Starting with a blank portfolio was the same as beginning my draft. Who were the top players I wanted to build around? In basketball, I stuck to players who finished consistently well down the stretch, taking Andre Drummond and Russell Westbrook in the first two rounds. Drummond was an easy pick for a league dependent on field goal efficiency and rebounding, as was Westbrook, arguably the greatest stat-stuffer of all time. Understanding the rules and values each player brought let me evaluate them holistically. I treated my portfolio the same way, picking companies such as JP Morgan, Facebook, Netflix, and Target to build around. Consistency was something I needed in order to mitigate risk, and these companies all had great track records, notwithstanding struggles around the March 23rd market lows. They were worthy investments in my eyes, star players that could be relied upon to perform day-in and day-out.
After selecting my top players/stocks, I went to see which players could be primed for a breakout. Similar to Brandon Ingram getting traded to the Pelicans and exploding onto the scene as a clear All-Star caliber player, DraftKings was my breakout stock when it performed significantly well in anticipation of the return of sports. Both moves substantially helped push my portfolio/team to the next level. I took an educated chance on what made logical sense, without delving deeply into the financials and multiples, and I relied on knowledge I had about the likely immediate effects of headline-grabbing news. I lacked the technical knowledge to carry out those analyses, forcing me to rely on my intuition alone. Nonetheless, for a stock trading 700x earnings to have a run up like that, taking 40% profits and getting out while ahead was the approach I decided to take. The same was true for the airlines, which I believed were primed to breakout as the economy reopened. As a result of accurately predicting these breakouts , my investments in DraftKings, American Airlines, and United Airlines have been three of my highest grossing investments. But once again, my fantasy basketball days helped me to avoid a classic pitfall. I learned that just because Coby White is on a hot streak doesn’t mean he will sustain his elevated output. It is crucial to analyze what factors led to the streak. Did the starting point guard get hurt, or were they in rebuilding mode? It’s hard to know for sure, but erring on the side of caution was the best thing to do. In the stock market, selling high is the same as trading a player following a good run. Yes, they may continue the streak, but once you’ve already made your gains on that asset, it might be the time to get out.
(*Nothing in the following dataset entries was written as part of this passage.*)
(* ===== verification/Utf8.v ===== *)
(** * UTF-8 text: [std::str::from_utf8]

    The decoder accepts the text fields of a frame through
    [std::str::from_utf8] (crates/bus-protocol/src/lib.rs, [Reader::text]).
    [utf8_valid] is that validator, byte by byte; [utf8_valid_iff] shows it
    accepts exactly the encodings of sequences of Unicode scalar values. *)

From S2P Require Export Prelude.

Local Open Scope N_scope.

#[local] Ltac Zify.zify_post_hook ::= Z.to_euclidean_division_equations.

(** A continuation byte [10xxxxxx]. *)
Definition utf8_cont (b : byte) : bool := in_range b 0x80 0xbf.

(** The number of bytes a lead byte announces; 0 for a byte that leads nothing. *)
Definition utf8_width (b : byte) : nat :=
  if is_ascii b then 1
  else if in_range b 0xc2 0xdf then 2
  else if in_range b 0xe0 0xef then 3
  else if in_range b 0xf0 0xf4 then 4 else 0.

(** The second byte allowed after a three-byte and a four-byte lead. *)
Definition utf8_second3 (a b : byte) : bool :=
  (if byte_val a =? 0xe0 then in_range b 0xa0 0xbf
   else if byte_val a =? 0xed then in_range b 0x80 0x9f else utf8_cont b)%N.
Definition utf8_second4 (a b : byte) : bool :=
  (if byte_val a =? 0xf0 then in_range b 0x90 0xbf
   else if byte_val a =? 0xf4 then in_range b 0x80 0x8f else utf8_cont b)%N.

Fixpoint utf8_valid (l : bytes) : bool :=
  match l with
  | [] => true
  | a :: l1 =>
      match utf8_width a, l1 with
      | 1%nat, _ => utf8_valid l1
      | 2%nat, b :: l2 => utf8_cont b && utf8_valid l2
      | 3%nat, b :: c :: l3 => utf8_second3 a b && utf8_cont c && utf8_valid l3
      | 4%nat, b :: c :: d :: l4 =>
          utf8_second4 a b && utf8_cont c && utf8_cont d && utf8_valid l4
      | _, _ => false
      end
  end.

(** [std::str::from_utf8]: the error carries no information the code uses. *)
Definition from_utf8 (l : bytes) : result unit bytes :=
  if utf8_valid l then Ok l else Err tt.

(** ** The specification: encodings of scalar values *)

Definition scalar (c : N) : Prop := c < 0xd800 \/ 0xe000 <= c < 0x110000.

Definition encode_scalar (c : N) : bytes :=
  if c <? 0x80 then [byte_of c]
  else if c <? 0x800 then [byte_of (0xc0 + c / 64); byte_of (0x80 + c mod 64)]
  else if c <? 0x10000 then
    [byte_of (0xe0 + c / 4096); byte_of (0x80 + c / 64 mod 64); byte_of (0x80 + c mod 64)]
  else
    [byte_of (0xf0 + c / 262144); byte_of (0x80 + c / 4096 mod 64);
     byte_of (0x80 + c / 64 mod 64); byte_of (0x80 + c mod 64)].

Definition encode_scalars (cs : list N) : bytes := concat (encode_scalar <$> cs).

Lemma byte_val_of_small n : n < 256 -> byte_val (byte_of n) = n.
Proof. intros. rewrite byte_val_of. by apply N.mod_small. Qed.

(** Decides every comparison of byte values in the goal by linear arithmetic. *)
Ltac decide_ranges :=
  unfold utf8_second3, utf8_second4, utf8_cont, in_range, is_ascii;
  rewrite ?byte_val_of_small by lia;
  repeat match goal with
  | |- context [N.leb ?a ?b] => destruct (N.leb_spec a b); try lia
  | |- context [N.ltb ?a ?b] => destruct (N.ltb_spec a b); try lia
  | |- context [N.eqb ?a ?b] => destruct (N.eqb_spec a b); try lia
  end; cbn; try done; try lia.

(** What each width says of the lead byte. *)
Lemma utf8_width_spec a :
  match utf8_width a with
  | 1%nat => byte_val a < 128
  | 2%nat => 0xc2 <= byte_val a <= 0xdf
  | 3%nat => 0xe0 <= byte_val a <= 0xef
  | 4%nat => 0xf0 <= byte_val a <= 0xf4
  | _ => 128 <= byte_val a < 0xc2 \/ 0xf4 < byte_val a
  end.
Proof. unfold utf8_width. decide_ranges. Qed.

(** A byte in the range of a width has that width. *)
Lemma utf8_width_of n w :
  n < 256 ->
  match w with
  | 1%nat => n < 128
  | 2%nat => 0xc2 <= n <= 0xdf
  | 3%nat => 0xe0 <= n <= 0xef
  | 4%nat => 0xf0 <= n <= 0xf4
  | _ => False
  end -> utf8_width (byte_of n) = w.
Proof.
  intros Hn Hw. pose proof (utf8_width_spec (byte_of n)) as Hs.
  rewrite byte_val_of_small in Hs by done.
  destruct (utf8_width _) as [|[|[|[|[|]]]]], w as [|[|[|[|[|]]]]]; lia.
Qed.

Lemma utf8_valid_encode c l :
  scalar c -> utf8_valid (encode_scalar c ++ l) = utf8_valid l.
Proof.
  unfold scalar, encode_scalar. intros Hc.
  destruct (N.ltb_spec c 0x80); [|destruct (N.ltb_spec c 0x800);
    [|destruct (N.ltb_spec c 0x10000)]]; cbn [app utf8_valid].
  - by rewrite (utf8_width_of c 1) by lia.
  - rewrite (utf8_width_of _ 2) by lia. decide_ranges.
  - rewrite (utf8_width_of _ 3) by lia. decide_ranges.
  - rewrite (utf8_width_of _ 4) by lia. decide_ranges.
Qed.

Lemma utf8_valid_encodes cs : Forall scalar cs -> utf8_valid (encode_scalars cs) = true.
Proof.
  induction 1 as [|c cs Hc _ IH]; [done|].
  unfold encode_scalars. cbn. by rewrite utf8_valid_encode.
Qed.

(** Equality of bytes is equality of their values, and the value of a
    multi-byte sequence is the code point it encodes. *)
Lemma byte_of_eq n b : n = byte_val b -> byte_of n = b.
Proof. intros ->. apply byte_of_val. Qed.

Ltac range_hyps :=
  unfold utf8_second3, utf8_second4, utf8_cont, in_range in *;
  repeat match goal with
  | H : (_ && _)%bool = true |- _ => apply andb_true_iff in H as [? ?]
  | H : N.leb _ _ = true |- _ => apply N.leb_le in H
  | H : (if ?c =? ?d then _ else _) = true |- _ => destruct (N.eqb_spec c d)
  end.

Ltac pick_scalar c :=
  exists c; split; [unfold scalar; lia|]; unfold encode_scalar;
  repeat match goal with |- context [N.ltb ?a ?b] => destruct (N.ltb_spec a b); try lia end;
  cbn [app]; repeat f_equal; symmetry; apply byte_of_eq; lia.

(** The first character of valid text. *)
Lemma utf8_valid_head a l :
  utf8_valid (a :: l) = true ->
  exists k, utf8_valid k = true /\ (length k <= length l)%nat /\
    exists c, scalar c /\ a :: l = encode_scalar c ++ k.
Proof.
  cbn [utf8_valid]. pose proof (utf8_width_spec a) as Hw.
  destruct (utf8_width a) as [|[|[|[|[|w]]]]]; try done.
  - intros Hl. exists l. do 2 (split; [done|]). pick_scalar (byte_val a).
  - destruct l as [|b l]; [done|]. intros [Hb Hl]%andb_true_iff.
    exists l. split; [done|]. split; [cbn; lia|]. range_hyps.
    pick_scalar ((byte_val a - 0xc0) * 64 + (byte_val b - 0x80)).
  - destruct l as [|b [|c l]]; try done. intros [[Hb Hc]%andb_true_iff Hl]%andb_true_iff.
    exists l. split; [done|]. split; [cbn; lia|]. range_hyps.
    all: pick_scalar ((byte_val a - 0xe0) * 4096 + (byte_val b - 0x80) * 64 + (byte_val c - 0x80)).
  - destruct l as [|b [|c [|d l]]]; try done.
    intros [[[Hb Hc]%andb_true_iff Hd]%andb_true_iff Hl]%andb_true_iff.
    exists l. split; [done|]. split; [cbn; lia|]. range_hyps.
    all: pick_scalar ((byte_val a - 0xf0) * 262144 + (byte_val b - 0x80) * 4096
                      + (byte_val c - 0x80) * 64 + (byte_val d - 0x80)).
Qed.

Theorem utf8_valid_iff l :
  utf8_valid l = true <-> exists cs, Forall scalar cs /\ l = encode_scalars cs.
Proof.
  split; [|intros (cs & Hcs & ->); by apply utf8_valid_encodes].
  induction l as [l IH] using (induction_ltof1 _ (@length byte)); unfold ltof in IH.
  destruct l as [|a l]; [by exists []|].
  intros (k & Hk & Hlen & c & Hc & ->)%utf8_valid_head.
  destruct (IH k) as (cs & Hcs & ->); [|done|].
  { cbn. lia. }
  exists (c :: cs). split; [by constructor | done].
Qed.

Lemma utf8_valid_app l k :
  utf8_valid l = true -> utf8_valid k = true -> utf8_valid (l ++ k) = true.
Proof.
  rewrite !utf8_valid_iff. intros (cs & Hcs & ->) (ds & Hds & ->).
  exists (cs ++ ds). split; [by apply Forall_app|].
  unfold encode_scalars. by rewrite fmap_app, concat_app.
Qed.

(** ASCII text is text. *)
Lemma utf8_valid_ascii l : forallb is_ascii l = true -> utf8_valid l = true.
Proof.
  induction l as [|a l IH]; [done|]. cbn [forallb utf8_valid].
  intros [Ha Hl]%andb_true_iff. unfold utf8_width. rewrite Ha. by apply IH.
Qed.

(** ** [to_string_lossy]

    Each maximal ill-formed sequence becomes a replacement character. *)

Definition replacement_character : bytes := [xef; xbf; xbd].

Fixpoint to_string_lossy (l : bytes) : bytes :=
  match l with
  | [] => []
  | a :: l1 =>
      match utf8_width a, l1 with
      | 1%nat, _ => a :: to_string_lossy l1
      | 2%nat, b :: l2 =>
          if utf8_cont b then a :: b :: to_string_lossy l2
          else replacement_character ++ to_string_lossy l1
      | 3%nat, b :: l2 =>
          if utf8_second3 a b then
            match l2 with
            | c :: l3 =>
                if utf8_cont c then a :: b :: c :: to_string_lossy l3
                else replacement_character ++ to_string_lossy l2
            | [] => replacement_character
            end
          else replacement_character ++ to_string_lossy l1
      | 4%nat, b :: l2 =>
          if utf8_second4 a b then
            match l2 with
            | c :: l3 =>
                if utf8_cont c then
                  match l3 with
                  | d :: l4 =>
                      if utf8_cont d then a :: b :: c :: d :: to_string_lossy l4
                      else replacement_character ++ to_string_lossy l3
                  | [] => replacement_character
                  end
                else replacement_character ++ to_string_lossy l2
            | [] => replacement_character
            end
          else replacement_character ++ to_string_lossy l1
      | _, _ => replacement_character ++ to_string_lossy l1
      end
  end.

Lemma replacement_valid l : utf8_valid (replacement_character ++ l) = utf8_valid l.
Proof. done. Qed.

(** Whatever the bytes, the result is text; text is left alone. *)
Lemma to_string_lossy_valid l : utf8_valid (to_string_lossy l) = true.
Proof.
  enough (forall n l, (length l <= n)%nat -> utf8_valid (to_string_lossy l) = true) as H
    by by apply (H (length l)).
  clear l. induction n as [|n IH]; intros [|a l] Hl; cbn in Hl; try done; [lia|].
  cbn [to_string_lossy].
  destruct (utf8_width a) as [|[|[|[|[|]]]]] eqn:Ew; try (apply IH; lia).
  - cbn [utf8_valid]. rewrite Ew. apply IH. lia.
  - destruct l as [|b l]; [done|]. destruct (utf8_cont b) eqn:Eb; [|apply IH; lia].
    cbn [utf8_valid]. rewrite Ew, Eb. apply IH. cbn in Hl. lia.
  - destruct l as [|b l]; [done|]. destruct (utf8_second3 a b) eqn:Eb; [|apply IH; lia].
    destruct l as [|c l]; [done|]. cbn in Hl. destruct (utf8_cont c) eqn:Ec; [|apply IH; cbn; lia].
    cbn [utf8_valid]. rewrite Ew, Eb, Ec. apply IH. lia.
  - destruct l as [|b l]; [done|]. destruct (utf8_second4 a b) eqn:Eb; [|apply IH; lia].
    destruct l as [|c l]; [done|]. cbn in Hl. destruct (utf8_cont c) eqn:Ec; [|apply IH; cbn; lia].
    destruct l as [|d l]; [done|]. cbn in Hl. destruct (utf8_cont d) eqn:Ed; [|apply IH; cbn; lia].
    cbn [utf8_valid]. rewrite Ew, Eb, Ec, Ed. apply IH. lia.
Qed.

Lemma to_string_lossy_id l : utf8_valid l = true -> to_string_lossy l = l.
Proof.
  enough (forall n l, (length l <= n)%nat -> utf8_valid l = true -> to_string_lossy l = l) as H
    by by apply (H (length l)).
  clear l. induction n as [|n IH]; intros [|a l] Hl Hv; cbn in Hl; try done; [lia|].
  cbn [to_string_lossy]. cbn [utf8_valid] in Hv.
  destruct (utf8_width a) as [|[|[|[|[|]]]]] eqn:Ew; try done.
  - f_equal. apply IH; [lia|done].
  - destruct l as [|b l]; [done|]. apply andb_true_iff in Hv as [-> Hv].
    do 2 f_equal. apply IH; [cbn in Hl; lia|done].
  - destruct l as [|b [|c l]]; try done. rewrite !andb_true_iff in Hv. destruct Hv as [[-> ->] Hv].
    do 3 f_equal. apply IH; [cbn in Hl; lia|done].
  - destruct l as [|b [|c [|d l]]]; try done. rewrite !andb_true_iff in Hv.
    destruct Hv as [[[-> ->] ->] Hv]. do 4 f_equal. apply IH; [cbn in Hl; lia|done].
Qed.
When you think Hertz and Avis, you think direct competition, and rightly so, but for this analogy, it’s best to view them as teammates. If Anthony Davis gets hurt or traded, it would be reasonable to assume that LeBron James, Davis’ teammate on the Lakers, may now have a larger workload and a more substantial statline. As soon as Andre Drummond was traded from the Pistons to the Cavaliers, I picked up Christian Wood, Drummond’s direct replacement. This move was pivotal in elevating my team’s performance. To draw a business parallel, Hertz declared bankruptcy on May 22, causing their stock price to plummet. This sudden demise of Hertz helped skyrocket the Avis stock, and my dad capitalized on this by gaining 80% on his investment in Avis in roughly a week. This really intrigued me, because it helped me understand where to look for potential breakout companies.
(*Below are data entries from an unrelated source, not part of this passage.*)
(* ===== verification/Codec.v ===== *)
(** * The frame codec (crates/bus-protocol/src/lib.rs)

    [Reader] and its methods, the [push_*] writers, [Frame::encode_with_limits]
    and [Frame::decode_with_limits], statement by statement.  A [push_*]
    function takes the output vector and returns it extended; a reader method
    threads the [Reader] with its position.  Slice indexing and [expect] are
    [Panic] where they would panic. *)

From S2P Require Export Protocol.

Local Open Scope N_scope.

(** ** Writers *)

(** [for item in items { body(item)?; }] over a mutable accumulator. *)
Fixpoint for_each {E A S} (items : list A) (body : S -> A -> result E S) (s : S) : result E S :=
  match items with
  | [] => Ok s
  | item :: rest => s' ← body s item; for_each rest body s'
  end.

(** [u16::try_from] and [u32::try_from]. *)
Definition u16_try_from (n : N) : option N := if n <=? u16_max then Some n else None.
Definition u32_try_from (n : N) : option N := if n <=? u32_max then Some n else None.

Definition push_u8 (output : bytes) (value : N) : bytes := output ++ [byte_of value].
Definition push_u16 (output : bytes) (value : N) : bytes := output ++ to_be 2 value.
Definition push_u32 (output : bytes) (value : N) : bytes := output ++ to_be 4 value.
Definition push_u64 (output : bytes) (value : N) : bytes := output ++ to_be 8 value.

Definition push_text (output value : bytes) : result CodecError bytes :=
  length ← ok_or (CodecError_LimitExceeded "text length") (u16_try_from (len value));
  Ok (push_u16 output length ++ value).

Definition push_name (output value : bytes) : result CodecError bytes :=
  _ ← map_err CodecError_InvalidName (validate_name value);
  push_text output value.

Definition push_namespace (output : bytes) (value : Namespace) : result CodecError bytes :=
  push_text output (Namespace_as_str value).

Definition push_binary (output value : bytes) : result CodecError bytes :=
  length ← ok_or (CodecError_LimitExceeded "binary length") (u32_try_from (len value));
  Ok (push_u32 output length ++ value).

Definition push_ack_requirement (output : bytes) (value : AckRequirement)
    : result CodecError bytes :=
  match value with
  | AckRequirement_None => Ok (push_u8 output 0)
  | AckRequirement_Any => Ok (push_u8 output 1)
  | AckRequirement_All => Ok (push_u8 output 2)
  | AckRequirement_Minimum minimum =>
      if negb (minimum =? 0) then Ok (push_u16 (push_u8 output 3) minimum)
      else Err (CodecError_InvalidValue "acknowledgement minimum")
  end.

Definition push_retry_policy (output : bytes) (value : RetryPolicy)
    : result CodecError bytes :=
  match value with
  | RetryPolicy_None => Ok (push_u8 output 0)
  | RetryPolicy_Exponential initial_backoff_ms max_attempts =>
      if negb (initial_backoff_ms =? 0) && (2 <=? max_attempts)
      then Ok (push_u8 (push_u32 (push_u8 output 1) initial_backoff_ms) max_attempts)
      else Err (CodecError_InvalidValue "retry policy")
  end.

Definition push_value (output : bytes) (value : HeaderValue) : result CodecError bytes :=
  match value with
  | HeaderValue_Text value => push_text (push_u8 output 0) value
  | HeaderValue_Unsigned value => Ok (push_u64 (push_u8 output 1) value)
  | HeaderValue_Boolean value =>
      Ok (push_u8 (push_u8 output 2) (if value then 1 else 0))
  | HeaderValue_Binary value => push_binary (push_u8 output 3) value
  end.

Definition push_headers (output : bytes) (headers : Headers) (limits : FrameLimits)
    : result CodecError bytes :=
  if maximum_headers limits <? bt_len headers
  then Err (CodecError_LimitExceeded "header count")
  else
    count ← ok_or (CodecError_LimitExceeded "header count") (u16_try_from (bt_len headers));
    for_each (bt_entries headers)
      (fun output '(name, value) => output ← push_name output name; push_value output value)
      (push_u16 output count).

Definition push_capabilities (output : bytes) (capabilities : Capabilities)
    (limits : FrameLimits) : result CodecError bytes :=
  if maximum_capabilities limits <? bs_len capabilities
  then Err (CodecError_LimitExceeded "capability count")
  else
    count ← ok_or (CodecError_LimitExceeded "capability count")
              (u16_try_from (bs_len capabilities));
    for_each (bs_elems capabilities) push_name (push_u16 output count).

(** The body of the loop of [push_filters]: one filter on its own. *)
Definition encode_filter (filter : HeaderFilter) : result CodecError bytes :=
  match filter with
  | HeaderFilter_Exists name => push_name (push_u8 [] 0) name
  | HeaderFilter_NotExists name => push_name (push_u8 [] 1) name
  | HeaderFilter_Equal name header =>
      value ← push_name (push_u8 [] 2) name; push_value value header
  | HeaderFilter_NotEqual name header =>
      value ← push_name (push_u8 [] 3) name; push_value value header
  | HeaderFilter_Prefix name header =>
      value ← push_name (push_u8 [] 4) name; push_value value header
  end.

(** [encoded.windows(2).any(|pair| pair[0] >= pair[1])]. *)
Fixpoint windows_any_ge (encoded : list bytes) : bool :=
  match encoded with
  | a :: ((b :: _) as rest) => ord_leb b a || windows_any_ge rest
  | _ => false
  end.

Definition push_filters (output : bytes) (filters : list HeaderFilter) (limits : FrameLimits)
    : result CodecError bytes :=
  if maximum_filters limits <? len filters
  then Err (CodecError_LimitExceeded "filter count")
  else
    encoded ← mapM encode_filter filters;
    if windows_any_ge encoded then Err (CodecError_NonCanonical "filters")
    else
      count ← ok_or (CodecError_LimitExceeded "filter count") (u16_try_from (len encoded));
      Ok (push_u16 output count ++ concat encoded).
The fundamentals of fantasy and investing align more than one might expect, and I’m grateful I found these similarities. The complementary nature of these lessons has helped me amplify my gains in both realms . As I move forward, I am intrigued by what other similarities may emerge from this analogy, and if my investment experience can now aid my fantasy strategy. For those of you with fantasy experience who may be reading this to get a start with investing, know that you’re already ahead of the game and might know more than you think.